We will stop here since we have eliminated all of the variables in the equation and ended with a true statement. Since $9$ always equals $9\text{,}$ no matter what, then any value of $y$ must make the original equation, $3\left(\frac{5}{3}y+3\right)-5y=9$ true. If you recall from the section on substitution, this means that both lines $3x-5y=9$ and $x=\frac{5}{3}y+3$ are in fact the same line. Since a solution to a system of linear equations is any point where the lines touch, all points along both lines are solutions.
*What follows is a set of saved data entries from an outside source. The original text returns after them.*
Lemma get_set_bits out i l j :
  (8 + (i + length l + 7) / 8 <= length out)%nat ->
  get_bit (set_bits out i l) j =
    (if decide (i <= j)%nat then default false (l !! (j - i)%nat) else false) || get_bit out j.
Proof.
  revert out i. induction l as [|b l IH]; intros out i Hlen; simpl.
  { by case_decide. }
  assert (Hi : (8 + i / 8 < length out)%nat).
  { apply Nat.lt_le_trans with (8 + (i + S (length l) + 7) / 8)%nat; [|simpl in *; lia].
    assert (i / 8 < (i + S (length l) + 7) / 8)%nat; [|lia].
    apply Nat.Div0.div_lt_upper_bound. 
    pose proof (Nat.div_mod_eq (i + S (length l) + 7) 8).
    pose proof (Nat.mod_upper_bound (i + S (length l) + 7) 8). lia. }
  assert (Hlen' : length (if b then set_bit out i else out) = length out).
  { destruct b; [apply length_alter|done]. }
  rewrite IH by (rewrite Hlen'; replace (S i + length l)%nat with (i + S (length l))%nat by lia; done).
  assert (Hget : get_bit (if b then set_bit out i else out) j = b && bool_decide (i = j) || get_bit out j).
  { destruct b; [by apply get_set_bit|done]. }
  rewrite Hget. rewrite orb_assoc. f_equal.
  destruct (decide (i = j)) as [->|Hne].
  - rewrite decide_False by lia. rewrite decide_True by lia. rewrite Nat.sub_diag.
    rewrite bool_decide_eq_true_2, andb_true_r by done. done.
  - rewrite bool_decide_eq_false_2, andb_false_r, orb_false_r by done.
    repeat case_decide; try lia; try done.
    replace (j - i)%nat with (S (j - S i))%nat by lia. done.
Qed.

Lemma get_bit_header size hashes n j :
  get_bit (le32 size ++ le32 hashes ++ replicate n Byte.x00) j = false.
Proof.
  unfold get_bit. rewrite app_assoc, lookup_app_r by (rewrite length_app, !length_le32; lia).
  destruct (replicate n Byte.x00 !! _) as [b|] eqn:E; [|done].
  apply lookup_replicate in E as [-> _]. rewrite bit_test by lia. apply Z.bits_0.
Qed.

Lemma Serialize_val bf :
  Serialize bf =
    set_bits (le32 (u32 (bf_size bf)) ++ le32 (u32 (numHash bf))
      ++ replicate ((length (bits bf) + 7) / 8) Byte.x00) 0 (bits bf).
Proof.
  unfold Serialize. f_equal. set (n := ((length (bits bf) + 7) / 8)%nat).
  rewrite take_app_length' by (by rewrite length_le32). f_equal. f_equal.
  rewrite drop_app_ge by (rewrite length_le32; lia). rewrite length_le32.
  rewrite drop_drop, drop_replicate. f_equal. lia.
Qed.

Lemma take_set_bits n out i l : (n <= 8)%nat -> take n (set_bits out i l) = take n out.
Proof.
  intros Hn. revert out i. induction l as [|b l IH]; intros out i; simpl; [done|].
  rewrite IH. destruct b; [|done]. unfold set_bit.
  by rewrite take_alter_ge by lia.
Qed.

Lemma Deserialize_Serialize bf : bloom_ok bf -> Deserialize (Serialize bf) = Ok bf.
Proof.
  intros (Hlen & Hs & Hn). unfold Deserialize. rewrite Serialize_val.
  set (n := ((length (bits bf) + 7) / 8)%nat).
  set (out := le32 (u32 (bf_size bf)) ++ le32 (u32 (numHash bf)) ++ replicate n Byte.x00).
  assert (Hout : length out = (8 + n)%nat).
  { unfold out. rewrite !length_app, !length_le32, length_replicate. lia. }
  assert (Hhdr : forall j, get_bit out j = false) by (intros; apply get_bit_header).
  unfold blen. rewrite length_set_bits. case_if; [lia|].
  assert (H8 : take 8 (set_bits out 0 (bits bf)) =
    le32 (u32 (bf_size bf)) ++ le32 (u32 (numHash bf))).
  { rewrite take_set_bits by lia. unfold out. rewrite app_assoc.
    apply take_app_length'. rewrite length_app, !length_le32. done. }
  assert (H4 : take 4 (set_bits out 0 (bits bf)) = le32 (u32 (bf_size bf))).
  { replace 4%nat with (4 `min` 8)%nat at 1 by done. rewrite <- take_take, H8.
    apply take_app_length'. by rewrite length_le32. }
  assert (H48 : take 4 (drop 4 (set_bits out 0 (bits bf))) = le32 (u32 (numHash bf))).
  { rewrite take_drop_commute. simpl. rewrite H8.
    apply drop_app_length'. by rewrite length_le32. }
  rewrite H4, H48, !le_combine_le32, !(uwrap_small 32 (u32 _)) by (apply uwrap_range; lia).
  rewrite !uwrap_small by lia.
  trans (Ok (mkBloom (bits bf) (numHash bf) (bf_size bf))); [|by destruct bf].
  do 2 f_equal. apply list_eq. intros i. rewrite list_lookup_fmap.
  replace (Z.to_nat (bf_size bf)) with (length (bits bf)) by (unfold blen in Hlen; lia).
  destruct (decide (i < length (bits bf))%nat) as [Hi|Hi].
  - rewrite lookup_seq_lt by done. simpl. rewrite get_set_bits by (rewrite Hout; done).
    rewrite decide_True by lia. rewrite Hhdr, orb_false_r, Nat.sub_0_r.
    by destruct (lookup_lt_is_Some_2 (bits bf) i Hi) as [b ->].
  - rewrite lookup_seq_ge by lia. simpl. symmetry. apply lookup_ge_None. lia.
Qed.

(** ** Properties *)

(** C22: the filter has no false negatives: after adding any keys to a well-formed filter,
    every one of them is reported as possibly present, both by the filter in memory and by
    the one read back from its serialised form. *)
Theorem bloom_no_false_negatives (bf : BloomFilter) (keys : list bytes) (k : bytes) :
  bloom_ok bf -> k ∈ keys ->
  exists bf', add_all bf keys = Ok bf' /\ bloom_ok bf'
    /\ MightContain bf' k = Ok true
    /\ rbind (Deserialize (Serialize bf')) (fun b => MightContain b k) = Ok true.
Proof.
  intros Hok Hk. destruct (add_all_ok bf keys Hok) as (bf' & Hadd & Hok' & _ & _ & _ & Hall).
  exists bf'. split; [done|]. split; [done|]. split; [auto|].
  rewrite Deserialize_Serialize by done. simpl. auto.
Qed.

Lemma bloom_no_false_negatives_witness :
  exists bf', add_all (newBloom 100 3) [bytes_of "a"; bytes_of "b"] = Ok bf'
    /\ bloom_ok bf' /\ MightContain bf' (bytes_of "b") = Ok true
    /\ rbind (Deserialize (Serialize bf')) (fun b => MightContain b (bytes_of "b")) = Ok true.
Proof.
  apply (bloom_no_false_negatives (newBloom 100 3) [bytes_of "a"; bytes_of "b"] (bytes_of "b")).
  - apply bloom_ok_new; lia.
  - apply list_elem_of_further, list_elem_of_here.
Defined.

(** A serialised filter is read back exactly, and probing a well-formed filter always
    returns a verdict (no index or division panic). *)
Theorem bloom_serialize_roundtrip (bf : BloomFilter) :
  bloom_ok bf ->
  Deserialize (Serialize bf) = Ok bf
  /\ length (Serialize bf) = (8 + (length (bits bf) + 7) / 8)%nat
  /\ forall k, exists b, MightContain bf k = Ok b.
Proof.
  intros Hok. split; [by apply Deserialize_Serialize|]. split; [|by intros; apply MightContain_total].
  rewrite Serialize_val, length_set_bits, !length_app, !length_le32, length_replicate. lia.
Qed.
We can say this in English as, “The solutions are all points on the line $3x-5y=9\text{.}$”
We will first solve the top equation for $y\text{.}$

\begin{align*} y+7\amp=4x\\ y\amp=4x-7 \end{align*}

Now we can substitute $\substitute{4x-7}$ wherever we see $\substitute{y}$ in the second equation.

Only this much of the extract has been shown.